__WHAT YOU NEED TO DO__: Exact reproduction required: the lines below from the line with "Proof. unfold execLSet. refines_auto. Qed." to the line with "Lemma refines_execRPopLPush args", both ends included, and no others.

(Dataset entries)
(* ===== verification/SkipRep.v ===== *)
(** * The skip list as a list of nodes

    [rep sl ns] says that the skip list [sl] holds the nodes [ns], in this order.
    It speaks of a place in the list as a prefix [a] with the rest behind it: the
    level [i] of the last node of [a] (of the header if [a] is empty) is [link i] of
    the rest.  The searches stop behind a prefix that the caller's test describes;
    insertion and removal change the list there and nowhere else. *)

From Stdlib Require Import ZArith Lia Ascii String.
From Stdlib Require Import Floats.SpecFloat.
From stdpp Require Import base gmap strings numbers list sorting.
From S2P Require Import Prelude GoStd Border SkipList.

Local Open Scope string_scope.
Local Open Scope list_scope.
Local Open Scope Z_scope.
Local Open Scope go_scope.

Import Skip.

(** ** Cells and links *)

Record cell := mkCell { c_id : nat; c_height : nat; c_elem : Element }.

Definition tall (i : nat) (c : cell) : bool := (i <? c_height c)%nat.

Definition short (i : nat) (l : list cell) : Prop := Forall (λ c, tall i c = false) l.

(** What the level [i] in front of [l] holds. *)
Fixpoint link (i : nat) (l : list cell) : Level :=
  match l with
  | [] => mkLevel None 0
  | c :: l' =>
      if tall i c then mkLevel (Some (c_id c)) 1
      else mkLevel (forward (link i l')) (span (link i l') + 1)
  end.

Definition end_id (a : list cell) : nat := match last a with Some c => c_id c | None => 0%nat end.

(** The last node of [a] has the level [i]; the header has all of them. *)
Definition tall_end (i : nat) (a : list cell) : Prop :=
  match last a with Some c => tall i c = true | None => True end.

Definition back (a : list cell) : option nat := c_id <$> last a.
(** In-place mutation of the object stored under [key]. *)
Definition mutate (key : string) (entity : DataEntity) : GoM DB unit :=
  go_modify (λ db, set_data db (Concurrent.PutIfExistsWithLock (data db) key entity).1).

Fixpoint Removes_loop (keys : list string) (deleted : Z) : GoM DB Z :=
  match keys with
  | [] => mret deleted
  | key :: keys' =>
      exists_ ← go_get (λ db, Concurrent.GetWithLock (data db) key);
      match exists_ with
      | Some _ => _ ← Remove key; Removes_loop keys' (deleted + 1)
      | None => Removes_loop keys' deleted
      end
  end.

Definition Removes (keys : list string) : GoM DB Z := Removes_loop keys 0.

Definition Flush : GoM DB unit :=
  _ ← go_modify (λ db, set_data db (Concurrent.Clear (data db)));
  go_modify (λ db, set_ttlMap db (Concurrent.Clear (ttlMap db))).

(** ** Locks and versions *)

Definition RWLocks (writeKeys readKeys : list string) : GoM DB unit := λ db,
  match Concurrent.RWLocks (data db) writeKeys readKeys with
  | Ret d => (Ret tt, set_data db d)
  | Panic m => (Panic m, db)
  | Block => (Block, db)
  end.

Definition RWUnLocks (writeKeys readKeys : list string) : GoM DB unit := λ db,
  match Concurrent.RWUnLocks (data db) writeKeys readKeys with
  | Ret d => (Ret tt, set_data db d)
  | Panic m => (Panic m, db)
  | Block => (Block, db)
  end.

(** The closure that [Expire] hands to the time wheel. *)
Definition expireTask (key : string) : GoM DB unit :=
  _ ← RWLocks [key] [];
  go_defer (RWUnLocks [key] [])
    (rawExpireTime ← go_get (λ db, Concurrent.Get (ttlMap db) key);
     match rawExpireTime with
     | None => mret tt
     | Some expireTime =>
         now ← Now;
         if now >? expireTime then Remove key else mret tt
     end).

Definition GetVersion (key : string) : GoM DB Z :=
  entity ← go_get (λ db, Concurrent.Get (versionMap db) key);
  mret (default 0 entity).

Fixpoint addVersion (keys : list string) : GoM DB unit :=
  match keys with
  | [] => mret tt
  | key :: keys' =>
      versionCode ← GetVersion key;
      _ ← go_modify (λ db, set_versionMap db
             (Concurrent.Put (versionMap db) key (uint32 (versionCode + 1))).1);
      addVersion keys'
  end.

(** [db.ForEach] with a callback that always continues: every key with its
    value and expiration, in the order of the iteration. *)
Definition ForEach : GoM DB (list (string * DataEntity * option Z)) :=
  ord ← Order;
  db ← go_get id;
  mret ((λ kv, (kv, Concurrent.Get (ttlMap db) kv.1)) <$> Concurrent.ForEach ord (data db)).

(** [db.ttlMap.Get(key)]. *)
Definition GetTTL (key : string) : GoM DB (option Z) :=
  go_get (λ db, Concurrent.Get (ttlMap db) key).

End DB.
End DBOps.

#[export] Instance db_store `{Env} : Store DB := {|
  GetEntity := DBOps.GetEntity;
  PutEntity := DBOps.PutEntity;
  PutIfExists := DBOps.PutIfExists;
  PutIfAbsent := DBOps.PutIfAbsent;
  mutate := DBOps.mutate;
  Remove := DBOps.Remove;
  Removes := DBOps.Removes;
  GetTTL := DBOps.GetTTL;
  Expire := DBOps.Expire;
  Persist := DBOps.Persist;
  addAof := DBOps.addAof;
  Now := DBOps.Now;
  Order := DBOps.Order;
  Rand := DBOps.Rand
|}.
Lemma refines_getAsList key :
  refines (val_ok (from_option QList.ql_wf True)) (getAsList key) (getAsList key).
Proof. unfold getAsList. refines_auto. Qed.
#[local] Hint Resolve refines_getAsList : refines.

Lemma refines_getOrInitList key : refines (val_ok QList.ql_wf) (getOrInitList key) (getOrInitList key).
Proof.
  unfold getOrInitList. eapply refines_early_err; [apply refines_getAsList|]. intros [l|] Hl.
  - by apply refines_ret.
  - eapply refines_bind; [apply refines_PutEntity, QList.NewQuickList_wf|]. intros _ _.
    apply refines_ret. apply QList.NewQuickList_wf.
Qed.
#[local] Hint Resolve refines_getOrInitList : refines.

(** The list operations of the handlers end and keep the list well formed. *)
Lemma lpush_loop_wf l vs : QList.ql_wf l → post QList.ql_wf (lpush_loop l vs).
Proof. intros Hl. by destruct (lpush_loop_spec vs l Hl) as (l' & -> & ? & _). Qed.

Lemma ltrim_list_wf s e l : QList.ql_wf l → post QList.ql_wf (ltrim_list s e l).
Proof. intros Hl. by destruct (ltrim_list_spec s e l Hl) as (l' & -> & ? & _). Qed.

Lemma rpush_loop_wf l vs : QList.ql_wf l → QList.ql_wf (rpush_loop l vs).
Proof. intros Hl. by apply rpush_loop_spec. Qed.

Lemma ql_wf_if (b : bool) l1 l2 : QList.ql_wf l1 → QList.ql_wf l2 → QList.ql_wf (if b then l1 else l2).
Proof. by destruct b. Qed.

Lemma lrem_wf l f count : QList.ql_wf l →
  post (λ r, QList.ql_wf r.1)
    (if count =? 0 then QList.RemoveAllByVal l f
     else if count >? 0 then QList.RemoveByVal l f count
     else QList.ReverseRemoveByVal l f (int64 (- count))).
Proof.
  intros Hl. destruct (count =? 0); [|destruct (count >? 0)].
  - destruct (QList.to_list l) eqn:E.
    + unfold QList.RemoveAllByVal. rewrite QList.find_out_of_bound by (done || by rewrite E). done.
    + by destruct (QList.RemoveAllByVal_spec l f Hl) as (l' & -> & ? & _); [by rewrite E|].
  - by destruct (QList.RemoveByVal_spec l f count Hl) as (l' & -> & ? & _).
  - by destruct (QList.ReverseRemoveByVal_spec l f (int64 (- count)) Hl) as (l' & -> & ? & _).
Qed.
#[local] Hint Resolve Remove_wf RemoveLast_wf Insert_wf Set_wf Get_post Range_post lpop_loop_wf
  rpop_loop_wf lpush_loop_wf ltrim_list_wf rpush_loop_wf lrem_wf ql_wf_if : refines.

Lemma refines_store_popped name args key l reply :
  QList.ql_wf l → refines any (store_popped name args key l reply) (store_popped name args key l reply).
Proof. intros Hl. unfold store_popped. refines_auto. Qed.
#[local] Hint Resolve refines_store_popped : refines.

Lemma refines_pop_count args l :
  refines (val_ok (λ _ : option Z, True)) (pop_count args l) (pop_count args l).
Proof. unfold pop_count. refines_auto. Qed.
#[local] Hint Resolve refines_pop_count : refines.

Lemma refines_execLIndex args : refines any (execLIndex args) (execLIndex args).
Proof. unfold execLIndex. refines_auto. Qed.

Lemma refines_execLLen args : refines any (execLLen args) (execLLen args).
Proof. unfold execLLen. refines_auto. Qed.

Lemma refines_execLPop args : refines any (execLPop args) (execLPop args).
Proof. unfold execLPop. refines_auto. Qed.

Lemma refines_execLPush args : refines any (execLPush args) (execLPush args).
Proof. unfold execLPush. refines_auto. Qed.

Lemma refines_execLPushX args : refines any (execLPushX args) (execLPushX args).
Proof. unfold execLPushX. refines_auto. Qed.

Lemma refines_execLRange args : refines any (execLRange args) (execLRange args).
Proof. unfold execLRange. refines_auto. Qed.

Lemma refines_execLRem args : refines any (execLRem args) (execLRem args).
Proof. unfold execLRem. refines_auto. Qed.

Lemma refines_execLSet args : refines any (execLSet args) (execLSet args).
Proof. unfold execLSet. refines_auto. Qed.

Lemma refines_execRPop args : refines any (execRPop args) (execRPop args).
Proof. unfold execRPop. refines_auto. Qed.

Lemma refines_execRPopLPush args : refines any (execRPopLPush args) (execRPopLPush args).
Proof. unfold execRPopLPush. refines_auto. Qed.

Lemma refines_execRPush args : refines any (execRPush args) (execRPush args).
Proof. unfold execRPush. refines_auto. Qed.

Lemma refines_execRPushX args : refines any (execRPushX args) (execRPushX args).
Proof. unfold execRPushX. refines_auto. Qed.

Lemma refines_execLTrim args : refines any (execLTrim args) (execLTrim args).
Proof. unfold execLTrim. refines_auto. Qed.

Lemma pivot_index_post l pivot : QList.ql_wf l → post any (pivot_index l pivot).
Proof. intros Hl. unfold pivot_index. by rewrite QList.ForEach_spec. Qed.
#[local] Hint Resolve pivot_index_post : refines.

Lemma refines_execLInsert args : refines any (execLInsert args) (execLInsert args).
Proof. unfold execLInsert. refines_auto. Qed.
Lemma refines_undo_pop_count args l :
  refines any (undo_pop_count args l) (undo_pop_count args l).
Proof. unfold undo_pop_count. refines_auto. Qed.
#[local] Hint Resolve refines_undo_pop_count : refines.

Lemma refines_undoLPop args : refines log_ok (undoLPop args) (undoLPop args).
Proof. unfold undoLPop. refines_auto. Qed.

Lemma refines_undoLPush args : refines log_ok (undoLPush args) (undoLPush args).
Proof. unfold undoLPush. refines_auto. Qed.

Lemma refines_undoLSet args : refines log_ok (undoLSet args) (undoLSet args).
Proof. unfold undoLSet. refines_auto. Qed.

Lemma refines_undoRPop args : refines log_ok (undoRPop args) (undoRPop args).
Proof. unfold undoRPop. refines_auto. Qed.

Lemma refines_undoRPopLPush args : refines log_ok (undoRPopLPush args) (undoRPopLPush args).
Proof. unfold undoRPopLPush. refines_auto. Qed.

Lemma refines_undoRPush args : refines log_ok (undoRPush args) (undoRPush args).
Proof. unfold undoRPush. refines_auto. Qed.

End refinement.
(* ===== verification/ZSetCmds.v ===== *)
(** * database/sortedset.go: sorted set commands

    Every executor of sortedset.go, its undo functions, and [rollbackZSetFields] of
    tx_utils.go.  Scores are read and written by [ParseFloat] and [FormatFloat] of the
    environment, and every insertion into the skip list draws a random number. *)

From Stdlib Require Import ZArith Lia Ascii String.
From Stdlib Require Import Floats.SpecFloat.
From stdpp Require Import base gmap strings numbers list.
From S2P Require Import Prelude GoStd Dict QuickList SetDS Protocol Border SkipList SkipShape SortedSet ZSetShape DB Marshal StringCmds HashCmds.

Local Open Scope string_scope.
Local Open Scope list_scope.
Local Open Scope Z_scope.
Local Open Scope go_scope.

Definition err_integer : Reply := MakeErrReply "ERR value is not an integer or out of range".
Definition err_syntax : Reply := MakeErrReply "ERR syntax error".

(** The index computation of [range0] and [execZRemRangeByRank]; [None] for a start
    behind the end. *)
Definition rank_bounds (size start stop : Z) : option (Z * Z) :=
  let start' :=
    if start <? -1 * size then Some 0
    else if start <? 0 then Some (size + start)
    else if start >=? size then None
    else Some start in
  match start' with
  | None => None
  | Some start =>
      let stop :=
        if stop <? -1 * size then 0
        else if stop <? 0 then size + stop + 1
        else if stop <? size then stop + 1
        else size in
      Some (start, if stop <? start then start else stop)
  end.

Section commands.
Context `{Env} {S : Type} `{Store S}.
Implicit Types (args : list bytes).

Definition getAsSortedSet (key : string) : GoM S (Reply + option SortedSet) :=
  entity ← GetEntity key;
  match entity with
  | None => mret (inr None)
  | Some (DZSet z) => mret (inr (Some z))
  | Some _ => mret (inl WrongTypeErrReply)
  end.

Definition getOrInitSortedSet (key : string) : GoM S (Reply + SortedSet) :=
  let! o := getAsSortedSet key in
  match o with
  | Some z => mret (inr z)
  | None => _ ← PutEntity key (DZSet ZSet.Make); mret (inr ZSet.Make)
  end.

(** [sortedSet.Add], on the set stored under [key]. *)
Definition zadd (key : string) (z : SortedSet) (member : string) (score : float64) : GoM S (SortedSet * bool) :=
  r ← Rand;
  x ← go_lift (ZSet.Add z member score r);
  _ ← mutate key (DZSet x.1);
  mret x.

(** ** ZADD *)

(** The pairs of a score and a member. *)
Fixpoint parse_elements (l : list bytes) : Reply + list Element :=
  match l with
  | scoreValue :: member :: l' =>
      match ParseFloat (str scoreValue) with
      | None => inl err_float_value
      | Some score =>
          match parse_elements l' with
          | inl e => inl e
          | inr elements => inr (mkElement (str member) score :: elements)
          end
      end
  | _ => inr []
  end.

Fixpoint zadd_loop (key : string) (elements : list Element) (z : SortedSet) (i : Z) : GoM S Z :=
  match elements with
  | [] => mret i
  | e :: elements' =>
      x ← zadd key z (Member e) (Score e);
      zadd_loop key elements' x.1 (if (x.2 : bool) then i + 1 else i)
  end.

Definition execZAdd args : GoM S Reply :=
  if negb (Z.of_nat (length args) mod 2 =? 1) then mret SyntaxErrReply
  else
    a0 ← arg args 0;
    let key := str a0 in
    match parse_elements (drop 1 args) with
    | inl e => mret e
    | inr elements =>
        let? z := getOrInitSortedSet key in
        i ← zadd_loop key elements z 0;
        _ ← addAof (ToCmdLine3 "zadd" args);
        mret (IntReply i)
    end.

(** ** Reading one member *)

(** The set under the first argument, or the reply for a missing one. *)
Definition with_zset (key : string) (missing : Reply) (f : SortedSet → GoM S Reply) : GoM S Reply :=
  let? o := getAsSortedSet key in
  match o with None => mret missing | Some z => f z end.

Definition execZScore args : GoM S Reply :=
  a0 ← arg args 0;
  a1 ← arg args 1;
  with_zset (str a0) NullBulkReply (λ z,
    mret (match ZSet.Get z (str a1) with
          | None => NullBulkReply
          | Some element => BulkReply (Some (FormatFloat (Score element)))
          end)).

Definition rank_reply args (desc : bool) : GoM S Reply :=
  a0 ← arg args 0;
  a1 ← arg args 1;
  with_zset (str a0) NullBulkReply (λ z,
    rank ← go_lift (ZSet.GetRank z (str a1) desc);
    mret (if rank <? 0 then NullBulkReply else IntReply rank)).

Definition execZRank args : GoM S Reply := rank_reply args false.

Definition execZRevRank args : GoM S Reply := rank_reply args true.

__ANSWER BELOW__:
Proof. unfold execLSet. refines_auto. Qed.

Lemma refines_execRPop args : refines any (execRPop args) (execRPop args).
Proof. unfold execRPop. refines_auto. Qed.

Lemma refines_execRPopLPush args : refines any (execRPopLPush args) (execRPopLPush args).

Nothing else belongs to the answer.